Information given: Begin

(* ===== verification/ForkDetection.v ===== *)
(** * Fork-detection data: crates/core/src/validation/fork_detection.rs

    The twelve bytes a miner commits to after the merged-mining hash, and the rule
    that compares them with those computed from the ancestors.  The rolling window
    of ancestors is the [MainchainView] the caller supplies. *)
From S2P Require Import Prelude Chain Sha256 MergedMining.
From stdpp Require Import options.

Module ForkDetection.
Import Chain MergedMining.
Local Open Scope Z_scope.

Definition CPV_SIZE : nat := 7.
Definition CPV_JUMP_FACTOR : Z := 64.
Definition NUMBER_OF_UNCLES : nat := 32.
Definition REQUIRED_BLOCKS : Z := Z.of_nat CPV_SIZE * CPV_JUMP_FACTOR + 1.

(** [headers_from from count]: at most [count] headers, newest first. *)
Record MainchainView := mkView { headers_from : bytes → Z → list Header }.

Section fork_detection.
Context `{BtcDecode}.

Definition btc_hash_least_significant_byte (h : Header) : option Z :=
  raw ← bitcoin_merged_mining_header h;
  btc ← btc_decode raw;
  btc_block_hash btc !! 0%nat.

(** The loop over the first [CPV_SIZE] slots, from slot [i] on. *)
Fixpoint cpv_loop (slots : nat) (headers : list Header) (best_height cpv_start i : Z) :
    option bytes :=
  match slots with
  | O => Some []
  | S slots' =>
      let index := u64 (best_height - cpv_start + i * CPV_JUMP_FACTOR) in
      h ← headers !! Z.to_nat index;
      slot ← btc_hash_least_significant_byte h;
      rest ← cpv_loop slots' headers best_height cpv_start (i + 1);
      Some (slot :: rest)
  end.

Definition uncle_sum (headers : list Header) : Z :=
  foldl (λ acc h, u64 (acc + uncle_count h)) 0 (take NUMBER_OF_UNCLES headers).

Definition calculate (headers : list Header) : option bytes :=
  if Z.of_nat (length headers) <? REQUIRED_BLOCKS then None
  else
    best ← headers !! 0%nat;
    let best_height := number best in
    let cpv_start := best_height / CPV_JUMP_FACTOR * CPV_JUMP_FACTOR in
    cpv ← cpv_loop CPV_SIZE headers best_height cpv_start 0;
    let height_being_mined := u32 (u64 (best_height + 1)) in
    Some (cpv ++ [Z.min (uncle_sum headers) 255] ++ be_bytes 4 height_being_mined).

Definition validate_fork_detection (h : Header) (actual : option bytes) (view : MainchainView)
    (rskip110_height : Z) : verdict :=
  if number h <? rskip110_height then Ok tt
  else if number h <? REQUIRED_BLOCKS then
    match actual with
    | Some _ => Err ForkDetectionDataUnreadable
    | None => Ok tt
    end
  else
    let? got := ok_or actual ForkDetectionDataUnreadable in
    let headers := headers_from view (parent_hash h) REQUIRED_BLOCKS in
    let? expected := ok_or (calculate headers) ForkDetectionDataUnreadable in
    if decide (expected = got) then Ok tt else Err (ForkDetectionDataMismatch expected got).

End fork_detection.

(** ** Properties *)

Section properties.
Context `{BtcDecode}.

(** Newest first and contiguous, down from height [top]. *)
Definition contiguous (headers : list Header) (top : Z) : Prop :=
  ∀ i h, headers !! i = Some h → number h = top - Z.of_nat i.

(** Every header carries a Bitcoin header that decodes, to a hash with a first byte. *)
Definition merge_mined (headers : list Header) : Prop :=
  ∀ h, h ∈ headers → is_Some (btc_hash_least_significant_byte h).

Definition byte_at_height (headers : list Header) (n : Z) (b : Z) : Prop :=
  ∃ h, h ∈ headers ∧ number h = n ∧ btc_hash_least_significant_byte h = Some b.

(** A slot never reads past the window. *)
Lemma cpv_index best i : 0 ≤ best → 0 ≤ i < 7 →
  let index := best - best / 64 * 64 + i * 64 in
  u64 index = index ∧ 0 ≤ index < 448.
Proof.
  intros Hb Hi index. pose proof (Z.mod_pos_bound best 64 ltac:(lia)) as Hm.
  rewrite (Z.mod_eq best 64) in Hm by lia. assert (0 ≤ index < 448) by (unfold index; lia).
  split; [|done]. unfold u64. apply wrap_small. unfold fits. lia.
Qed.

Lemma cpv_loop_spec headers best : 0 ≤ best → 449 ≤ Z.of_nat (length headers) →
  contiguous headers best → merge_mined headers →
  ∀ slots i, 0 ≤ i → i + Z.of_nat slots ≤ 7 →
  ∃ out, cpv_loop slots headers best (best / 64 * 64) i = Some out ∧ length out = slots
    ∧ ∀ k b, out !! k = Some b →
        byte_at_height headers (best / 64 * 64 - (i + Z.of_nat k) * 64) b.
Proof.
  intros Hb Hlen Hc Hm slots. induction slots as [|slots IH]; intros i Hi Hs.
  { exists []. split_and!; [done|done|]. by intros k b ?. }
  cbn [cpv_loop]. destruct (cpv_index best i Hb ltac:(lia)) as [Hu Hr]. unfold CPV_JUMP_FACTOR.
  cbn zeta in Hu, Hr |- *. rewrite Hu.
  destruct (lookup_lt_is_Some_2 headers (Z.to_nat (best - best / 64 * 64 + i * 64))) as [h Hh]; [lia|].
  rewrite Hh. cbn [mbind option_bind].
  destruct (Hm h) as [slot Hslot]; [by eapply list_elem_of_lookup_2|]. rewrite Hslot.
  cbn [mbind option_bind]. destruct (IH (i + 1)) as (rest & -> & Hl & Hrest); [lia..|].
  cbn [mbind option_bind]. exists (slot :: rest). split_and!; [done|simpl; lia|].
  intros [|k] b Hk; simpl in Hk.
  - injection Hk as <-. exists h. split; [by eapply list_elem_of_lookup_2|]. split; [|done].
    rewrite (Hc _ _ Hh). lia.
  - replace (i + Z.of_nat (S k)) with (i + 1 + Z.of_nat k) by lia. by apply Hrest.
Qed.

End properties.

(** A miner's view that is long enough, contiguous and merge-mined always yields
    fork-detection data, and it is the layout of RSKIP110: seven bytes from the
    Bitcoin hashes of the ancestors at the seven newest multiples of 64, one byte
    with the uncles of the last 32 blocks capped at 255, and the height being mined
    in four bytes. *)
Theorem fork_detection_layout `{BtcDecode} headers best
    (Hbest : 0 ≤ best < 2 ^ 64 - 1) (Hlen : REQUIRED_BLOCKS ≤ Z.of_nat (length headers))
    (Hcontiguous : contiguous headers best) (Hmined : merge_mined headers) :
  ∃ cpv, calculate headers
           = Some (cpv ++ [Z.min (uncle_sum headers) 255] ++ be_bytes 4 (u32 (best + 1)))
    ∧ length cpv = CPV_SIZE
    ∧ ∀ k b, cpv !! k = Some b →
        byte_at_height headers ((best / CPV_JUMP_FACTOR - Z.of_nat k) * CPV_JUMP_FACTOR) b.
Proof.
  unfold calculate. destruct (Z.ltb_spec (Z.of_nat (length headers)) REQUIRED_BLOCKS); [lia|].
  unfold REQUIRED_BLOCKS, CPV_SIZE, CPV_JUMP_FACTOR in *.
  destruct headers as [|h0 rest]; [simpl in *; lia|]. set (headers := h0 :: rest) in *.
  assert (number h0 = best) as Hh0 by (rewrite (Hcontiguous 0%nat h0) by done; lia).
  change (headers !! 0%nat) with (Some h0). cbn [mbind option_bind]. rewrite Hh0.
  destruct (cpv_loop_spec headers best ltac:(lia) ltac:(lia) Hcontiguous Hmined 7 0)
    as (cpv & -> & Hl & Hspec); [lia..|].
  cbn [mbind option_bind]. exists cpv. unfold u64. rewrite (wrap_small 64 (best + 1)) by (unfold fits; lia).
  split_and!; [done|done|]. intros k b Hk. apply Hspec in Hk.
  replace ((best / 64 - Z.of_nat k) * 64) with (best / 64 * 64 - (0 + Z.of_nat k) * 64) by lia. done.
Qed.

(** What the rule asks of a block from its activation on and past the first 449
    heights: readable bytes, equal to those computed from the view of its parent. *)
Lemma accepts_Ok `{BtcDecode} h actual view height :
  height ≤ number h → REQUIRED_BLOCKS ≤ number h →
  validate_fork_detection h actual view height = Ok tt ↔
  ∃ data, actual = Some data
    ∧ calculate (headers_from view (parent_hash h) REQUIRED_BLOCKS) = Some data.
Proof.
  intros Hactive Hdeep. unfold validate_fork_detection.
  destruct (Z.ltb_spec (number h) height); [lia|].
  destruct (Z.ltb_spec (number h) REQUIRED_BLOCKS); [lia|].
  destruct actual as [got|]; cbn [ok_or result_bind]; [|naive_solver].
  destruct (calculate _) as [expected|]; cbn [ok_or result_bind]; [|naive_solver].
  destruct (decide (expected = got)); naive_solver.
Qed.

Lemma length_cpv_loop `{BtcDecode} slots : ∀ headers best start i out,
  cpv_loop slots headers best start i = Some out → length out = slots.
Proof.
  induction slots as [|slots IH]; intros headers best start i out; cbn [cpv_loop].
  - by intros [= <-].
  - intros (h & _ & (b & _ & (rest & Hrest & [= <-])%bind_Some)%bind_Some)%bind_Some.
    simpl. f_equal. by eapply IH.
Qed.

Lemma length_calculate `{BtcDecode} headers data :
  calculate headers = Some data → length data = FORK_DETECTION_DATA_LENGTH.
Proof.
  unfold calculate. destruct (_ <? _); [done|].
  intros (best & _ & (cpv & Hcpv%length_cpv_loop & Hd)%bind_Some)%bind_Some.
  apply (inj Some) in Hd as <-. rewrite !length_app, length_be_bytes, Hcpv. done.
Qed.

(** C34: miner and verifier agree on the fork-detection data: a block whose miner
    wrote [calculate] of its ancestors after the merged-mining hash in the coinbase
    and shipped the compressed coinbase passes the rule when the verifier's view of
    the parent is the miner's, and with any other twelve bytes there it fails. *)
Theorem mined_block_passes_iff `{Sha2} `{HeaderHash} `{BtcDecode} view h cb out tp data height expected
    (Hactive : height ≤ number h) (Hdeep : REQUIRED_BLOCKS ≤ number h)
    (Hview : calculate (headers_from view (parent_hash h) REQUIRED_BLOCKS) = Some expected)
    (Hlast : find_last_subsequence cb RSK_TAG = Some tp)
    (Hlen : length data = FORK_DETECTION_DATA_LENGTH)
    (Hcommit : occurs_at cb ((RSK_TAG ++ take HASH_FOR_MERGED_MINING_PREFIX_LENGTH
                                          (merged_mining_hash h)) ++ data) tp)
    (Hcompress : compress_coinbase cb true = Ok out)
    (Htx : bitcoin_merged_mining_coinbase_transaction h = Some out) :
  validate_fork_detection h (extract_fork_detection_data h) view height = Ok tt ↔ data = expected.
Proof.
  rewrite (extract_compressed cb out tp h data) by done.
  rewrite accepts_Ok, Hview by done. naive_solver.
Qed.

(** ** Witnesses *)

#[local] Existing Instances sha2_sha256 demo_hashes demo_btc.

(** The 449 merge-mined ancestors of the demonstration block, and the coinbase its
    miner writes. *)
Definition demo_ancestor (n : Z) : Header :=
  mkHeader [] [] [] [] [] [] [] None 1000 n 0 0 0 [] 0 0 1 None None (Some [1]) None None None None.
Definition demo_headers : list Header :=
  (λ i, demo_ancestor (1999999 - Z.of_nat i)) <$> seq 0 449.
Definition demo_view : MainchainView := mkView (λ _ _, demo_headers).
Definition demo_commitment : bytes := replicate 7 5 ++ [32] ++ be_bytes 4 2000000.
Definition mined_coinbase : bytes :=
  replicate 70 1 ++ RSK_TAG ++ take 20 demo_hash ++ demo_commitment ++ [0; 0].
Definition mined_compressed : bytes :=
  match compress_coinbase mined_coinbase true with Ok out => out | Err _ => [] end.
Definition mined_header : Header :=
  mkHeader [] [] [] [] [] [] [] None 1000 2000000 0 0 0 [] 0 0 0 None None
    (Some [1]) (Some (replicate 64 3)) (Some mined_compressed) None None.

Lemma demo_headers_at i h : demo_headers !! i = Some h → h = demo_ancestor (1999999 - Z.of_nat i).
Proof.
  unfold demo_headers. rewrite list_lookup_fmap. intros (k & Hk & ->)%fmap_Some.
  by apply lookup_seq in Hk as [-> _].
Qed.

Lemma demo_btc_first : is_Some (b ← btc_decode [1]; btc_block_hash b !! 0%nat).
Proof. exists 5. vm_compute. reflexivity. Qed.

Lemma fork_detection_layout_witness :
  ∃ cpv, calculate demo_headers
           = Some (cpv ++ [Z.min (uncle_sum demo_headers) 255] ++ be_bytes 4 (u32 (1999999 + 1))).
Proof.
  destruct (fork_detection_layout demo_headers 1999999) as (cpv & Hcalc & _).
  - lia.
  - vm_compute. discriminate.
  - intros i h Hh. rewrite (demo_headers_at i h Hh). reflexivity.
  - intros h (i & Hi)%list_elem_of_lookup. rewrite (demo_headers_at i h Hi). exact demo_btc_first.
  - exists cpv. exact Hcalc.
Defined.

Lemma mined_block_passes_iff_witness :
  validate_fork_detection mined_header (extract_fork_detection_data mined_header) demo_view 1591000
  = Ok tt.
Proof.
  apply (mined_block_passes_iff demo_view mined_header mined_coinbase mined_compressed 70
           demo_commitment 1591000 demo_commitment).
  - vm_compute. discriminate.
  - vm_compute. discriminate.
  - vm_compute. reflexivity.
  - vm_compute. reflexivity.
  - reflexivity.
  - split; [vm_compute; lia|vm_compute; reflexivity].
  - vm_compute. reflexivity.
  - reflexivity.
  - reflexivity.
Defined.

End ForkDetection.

Information given: End

● **Aim of the exercise**: Transcribe the records above from the line holding "let? expected := ok_or" down to the line holding "out ∧ length out = slots", inclusive, without adding anything.

● **Output of the exercise**:
    let? expected := ok_or (calculate headers) ForkDetectionDataUnreadable in
    if decide (expected = got) then Ok tt else Err (ForkDetectionDataMismatch expected got).

End fork_detection.

(** ** Properties *)

Section properties.
Context `{BtcDecode}.

(** Newest first and contiguous, down from height [top]. *)
Definition contiguous (headers : list Header) (top : Z) : Prop :=
  ∀ i h, headers !! i = Some h → number h = top - Z.of_nat i.

(** Every header carries a Bitcoin header that decodes, to a hash with a first byte. *)
Definition merge_mined (headers : list Header) : Prop :=
  ∀ h, h ∈ headers → is_Some (btc_hash_least_significant_byte h).

Definition byte_at_height (headers : list Header) (n : Z) (b : Z) : Prop :=
  ∃ h, h ∈ headers ∧ number h = n ∧ btc_hash_least_significant_byte h = Some b.

(** A slot never reads past the window. *)
Lemma cpv_index best i : 0 ≤ best → 0 ≤ i < 7 →
  let index := best - best / 64 * 64 + i * 64 in
  u64 index = index ∧ 0 ≤ index < 448.
Proof.
  intros Hb Hi index. pose proof (Z.mod_pos_bound best 64 ltac:(lia)) as Hm.
  rewrite (Z.mod_eq best 64) in Hm by lia. assert (0 ≤ index < 448) by (unfold index; lia).
  split; [|done]. unfold u64. apply wrap_small. unfold fits. lia.
Qed.

Lemma cpv_loop_spec headers best : 0 ≤ best → 449 ≤ Z.of_nat (length headers) →
  contiguous headers best → merge_mined headers →
  ∀ slots i, 0 ≤ i → i + Z.of_nat slots ≤ 7 →
  ∃ out, cpv_loop slots headers best (best / 64 * 64) i = Some out ∧ length out = slots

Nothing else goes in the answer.